**Goal of the exercise**. Write out, from the entries below, exactly the lines that run between the lines holding "EStart => Some (set_exec" and "Inductive action := Signal", inclusive, and stop there.

**Provided material**.
"""

(* ===== verification/Program.v ===== *)
(** * The threads of the program: src/main.cpp

    [System] runs each thread by itself; here they run at once.  A step is one
    operation of one thread on what they share: a test or a store of a flag, a
    push or a pop of a queue ([SpscQueue] shows that these take effect as one
    operation each), a call that blocks.  The metrics server has its own model
    and only reads: its [stop] is one step here.  The network delivers or
    loses each datagram sent to the port, and a signal may come at any time. *)

From S2P Require Import Prelude Threads Float64 CString Messages PriceTick OrderBook OrderBookSpec.
From S2P Require Import OrderBookRefinement OrderBookProps FixParser SpscQueue MarketDispatcher Wire.
From S2P Require Import LatencyTracker PositionManager VolSurface RiskEngine System.

Local Open Scope Z_scope.

(** Where the main thread is: at the test of [while (running)], in the drain
    loops with their batch counters, before the clock of the report, and in the
    shutdown. *)
Inductive main_pc :=
  | MLoop | MTicks (tickBatch : Z) | MExecs (tickBatch execBatch : Z) | MClock
  | MStopMetrics | MStopFeed | MJoinUdp | MJoinExec | MReport
  | MExit (report : list (bytes * double * double * double)).

(** Where the UDP thread is, in [UDPFeedSubscriber::start]. *)
Inductive udp_pc :=
  | USocket | USetRunning | UTest | URecv | UHandle (data : bytes)
  | UClosed                  (* returned *)
  | UFailed.                 (* exit(EXIT_FAILURE): no socket *)

(** Where the execution thread is: between two callbacks, with its book, the
    number of the next order, the orders to come and the executions of the
    current one that are still to be reported. *)
Inductive exec_pc :=
  | EStart
  | ERun (ob : OrderBook) (i : nat) (todo : list Order) (out : list Execution)
  | EDone (ob : OrderBook)
  | EThrows.                 (* an exception that nobody catches: std::terminate *)

Record Program := mkProgram {
  running : bool;                       (* volatile sig_atomic_t *)
  main_ : main_pc;
  cold : Cold;
  ticks : TickFeed;
  execs : Feed;
  feed_running : bool;                  (* UDPFeedSubscriber::running_ *)
  udp : udp_pc;
  calls : nat;                          (* of the tick callback *)
  inbox : list (option bytes);          (* what recvfrom will return *)
  network : list (option bytes);        (* what is still under way *)
  exec : exec_pc }.

Definition set_main (pc : main_pc) (c : Cold) (s : Program) : Program :=
  mkProgram (running s) pc c (ticks s) (execs s) (feed_running s) (udp s) (calls s) (inbox s) (network s) (exec s).

Definition set_queues (t : TickFeed) (e : Feed) (s : Program) : Program :=
  mkProgram (running s) (main_ s) (cold s) t e (feed_running s) (udp s) (calls s) (inbox s) (network s) (exec s).

Definition set_udp (pc : udp_pc) (flag : bool) (s : Program) : Program :=
  mkProgram (running s) (main_ s) (cold s) (ticks s) (execs s) flag pc (calls s) (inbox s) (network s) (exec s).

Definition set_net (i n : list (option bytes)) (s : Program) : Program :=
  mkProgram (running s) (main_ s) (cold s) (ticks s) (execs s) (feed_running s) (udp s) (calls s) i n (exec s).

Definition set_calls (n : nat) (s : Program) : Program :=
  mkProgram (running s) (main_ s) (cold s) (ticks s) (execs s) (feed_running s) (udp s) n (inbox s) (network s) (exec s).

Definition set_exec (pc : exec_pc) (s : Program) : Program :=
  mkProgram (running s) (main_ s) (cold s) (ticks s) (execs s) (feed_running s) (udp s) (calls s) (inbox s) (network s) pc.

(** [handleSignal] *)
Definition handleSignal (s : Program) : Program :=
  mkProgram false (main_ s) (cold s) (ticks s) (execs s) (feed_running s) (udp s) (calls s) (inbox s) (network s) (exec s).

(** ** The cold path, an operation at a time *)

(** The head of the loop: the cycle is counted and the depths are read. *)
Definition cycle_begin (td ed : Z) (c : Cold) : Cold :=
  mkCold (latestPrices c) (matchLatency c) (positionManager c) (wrap_u64 (totalDrainCycles c + 1))
    (maxTickBatch c) (maxExecBatch c)
    (if maxTickQueueDepth c <? td then td else maxTickQueueDepth c)
    (if maxExecQueueDepth c <? ed then ed else maxExecQueueDepth c) (spin c).

Definition cold_tick (t : Tick) (c : Cold) : Cold :=
  mkCold (onTick (latestPrices c) t) (matchLatency c) (positionManager c) (totalDrainCycles c)
    (maxTickBatch c) (maxExecBatch c) (maxTickQueueDepth c) (maxExecQueueDepth c) (spin c).

Definition ticks_drained (batch : Z) (c : Cold) : Cold :=
  mkCold (latestPrices c) (matchLatency c) (positionManager c) (totalDrainCycles c)
    (if maxTickBatch c <? batch then batch else maxTickBatch c) (maxExecBatch c)
    (maxTickQueueDepth c) (maxExecQueueDepth c) (spin c).

Definition cold_exec (e : Execution) (c : Cold) : Cold :=
  mkCold (latestPrices c) (record (matchLatency c) (wrap_i64 (exec_arrival_ns e - order_arrival_ns e)))
    (onExecution (positionManager c) e) (totalDrainCycles c)
    (maxTickBatch c) (maxExecBatch c) (maxTickQueueDepth c) (maxExecQueueDepth c) (spin c).

(** The end of the second drain loop, and the adaptive spin. *)
Definition execs_drained (tickBatch batch : Z) (c : Cold) : Cold :=
  mkCold (latestPrices c) (matchLatency c) (positionManager c) (totalDrainCycles c)
    (maxTickBatch c) (if maxExecBatch c <? batch then batch else maxExecBatch c)
    (maxTickQueueDepth c) (maxExecQueueDepth c)
    (next_spin ((0 <? tickBatch) || (0 <? batch)) (spin c)).1.

Section Program.
Variable entries : positions -> list (bytes * Position double).
Variable parse_now : nat -> Z.
Variable match_now : nat -> nat -> Z.
Variable tick_now : nat -> Z.
Variable socket_ok : bool.     (* socket and bind succeed *)
Variable orders_file : file.

(** The orders of the file; nothing stops the reader. *)
Definition orders : list Order :=
  match orders_file with Contents data => orders_of parse_now (fun _ => true) data | _ => [] end.

(** A step of the main thread; [due] says that a report is due.  [None] is a
    [join] that waits, or the end. *)
Definition main_turn (due : bool) (s : Program) : option Program :=
  let c := cold s in
  match main_ s with
  | MLoop => Some (if running s then
      set_main (MTicks 0) (cycle_begin (size (tickQueue (ticks s))) (size (execQueue (execs s))) c) s
      else set_main MStopMetrics c s)
  | MTicks n => Some
      (match pop Tick_zero (tickQueue (ticks s)) with
       | (Some t, q) => set_main (MTicks (wrap_u64 (n + 1))) (cold_tick t c)
           (set_queues (mkTickFeed q (tickHotLatency (ticks s)) (droppedTicks (ticks s))) (execs s) s)
       | (None, _) => set_main (MExecs n 0) (ticks_drained n c) s
       end)
  | MExecs n k => Some
      (match pop Execution_zero (execQueue (execs s)) with
       | (Some e, q) => set_main (MExecs n (wrap_u64 (k + 1))) (cold_exec e c)
           (set_queues (ticks s) (mkFeed q (droppedExecs (execs s))) s)
       | (None, _) => set_main MClock (execs_drained n k c) s
       end)
  | MClock => Some (if due then
      let '(c', sh) := after_report c (mkShared (ticks s) (execs s)) in
      set_main MLoop c' (set_queues (sh_ticks sh) (sh_execs sh) s)
      else set_main MLoop c s)
  | MStopMetrics => Some (set_main MStopFeed c s)
  | MStopFeed => Some (set_main MJoinUdp c (set_udp (udp s) false s))
  | MJoinUdp => match udp s with UClosed => Some (set_main MJoinExec c s) | _ => None end
  | MJoinExec => match exec s with EDone _ => Some (set_main MReport c s) | _ => None end
  | MReport => Some (set_main (MExit (final_report entries c)) c s)
  | MExit _ => None
  end.

(** A step of the UDP thread; [None] is [recvfrom] that waits, or the end. *)
Definition udp_turn (s : Program) : option Program :=
  match udp s with
  | USocket => Some (set_udp (if socket_ok then USetRunning else UFailed) (feed_running s) s)
  | USetRunning => Some (set_udp UTest true s)
  | UTest => Some (set_udp (if feed_running s then URecv else UClosed) (feed_running s) s)
  | URecv =>
      match inbox s with
      | [] => None
      | None :: rest => Some (set_udp UClosed (feed_running s) (set_net rest (network s) s))
      | Some data :: rest => Some (set_udp (UHandle data) (feed_running s) (set_net rest (network s) s))
      end
  | UHandle data =>
      match handle_datagram (dispatcher tick_now) (Some data) (ticks s, calls s) with
      | Some (tf, n) => Some (set_udp UTest (feed_running s) (set_calls n (set_queues tf (execs s) s)))
      | None => None
      end
  | UClosed | UFailed => None
  end.

(** A step of the execution thread: an order is matched, or one of its
    executions is pushed. *)
Definition exec_turn (s : Program) : option Program :=
  match exec s with
  | EStart => Some (set_exec
      (match orders_file with Contents _ => ERun OrderBook_new 0 orders [] | _ => EThrows end) s)
  | ERun ob i todo out =>
      match out, todo with
      | e :: out', _ =>
          Some (set_exec (ERun ob i todo out') (set_queues (ticks s) (feed_execution e (execs s)) s))
      | [], o :: os =>
          match acceptNewOrder (Some record_execution) (match_now i) ob o [] with
          | Some (ob', es) => Some (set_exec (ERun ob' (S i) os es) s)
          | None => None
          end
      | [], [] => Some (set_exec (EDone ob) s)
      end
  | EDone _ | EThrows => None
  end.

Inductive action := Signal | Main (due : bool) | Udp | Exec | Deliver | Lose.

(** The process is still there. *)
Definition alive (s : Program) : bool :=
  match udp s, exec s, main_ s with
  | UFailed, _, _ | _, EThrows, _ | _, _, MExit _ => false
  | _, _, _ => true
  end.

(** The socket is bound. *)
Definition bound (s : Program) : bool :=
  match udp s with USocket | UClosed | UFailed => false | _ => true end.

Definition perform (a : action) (s : Program) : option Program :=
  if alive s then
    match a with
    | Signal => if running s then Some (handleSignal s) else None
    | Main due => main_turn due s
    | Udp => udp_turn s
    | Exec => exec_turn s
    | Deliver =>
        match network s with
        | d :: rest => if bound s then Some (set_net (inbox s ++ [d]) rest s) else None
        | [] => None
        end
    | Lose => match network s with _ :: rest => Some (set_net (inbox s) rest s) | [] => None end
    end
  else None.

Definition step (s s' : Program) : Prop := exists a, perform a s = Some s'.

Fixpoint run (acts : list action) (s : Program) : option Program :=
  match acts with
  | [] => Some s
  | a :: rest => s' ← perform a s; run rest s'
  end.

(** When [main] has started the threads. *)
Definition launch (net : list (option bytes)) : Program :=
  mkProgram true MLoop Cold_new TickFeed_new Feed_new false USocket 0 [] net EStart.

Lemma run_steps acts : forall s s', run acts s = Some s' -> rtc step s s'.
Proof.
  induction acts as [|a acts IH]; intros s s'; cbn [run]; [by intros [= ->]|].
  destruct (perform a s) as [s1|] eqn:E; [|done]. cbn [mbind option_bind]. intros H.
  eapply rtc_l; [by exists a|by apply IH].
Qed.

End Program.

"""

**Solution**.
  | EStart => Some (set_exec
      (match orders_file with Contents _ => ERun OrderBook_new 0 orders [] | _ => EThrows end) s)
  | ERun ob i todo out =>
      match out, todo with
      | e :: out', _ =>
          Some (set_exec (ERun ob i todo out') (set_queues (ticks s) (feed_execution e (execs s)) s))
      | [], o :: os =>
          match acceptNewOrder (Some record_execution) (match_now i) ob o [] with
          | Some (ob', es) => Some (set_exec (ERun ob' (S i) os es) s)
          | None => None
          end
      | [], [] => Some (set_exec (EDone ob) s)
      end
  | EDone _ | EThrows => None
  end.

Inductive action := Signal | Main (due : bool) | Udp | Exec | Deliver | Lose.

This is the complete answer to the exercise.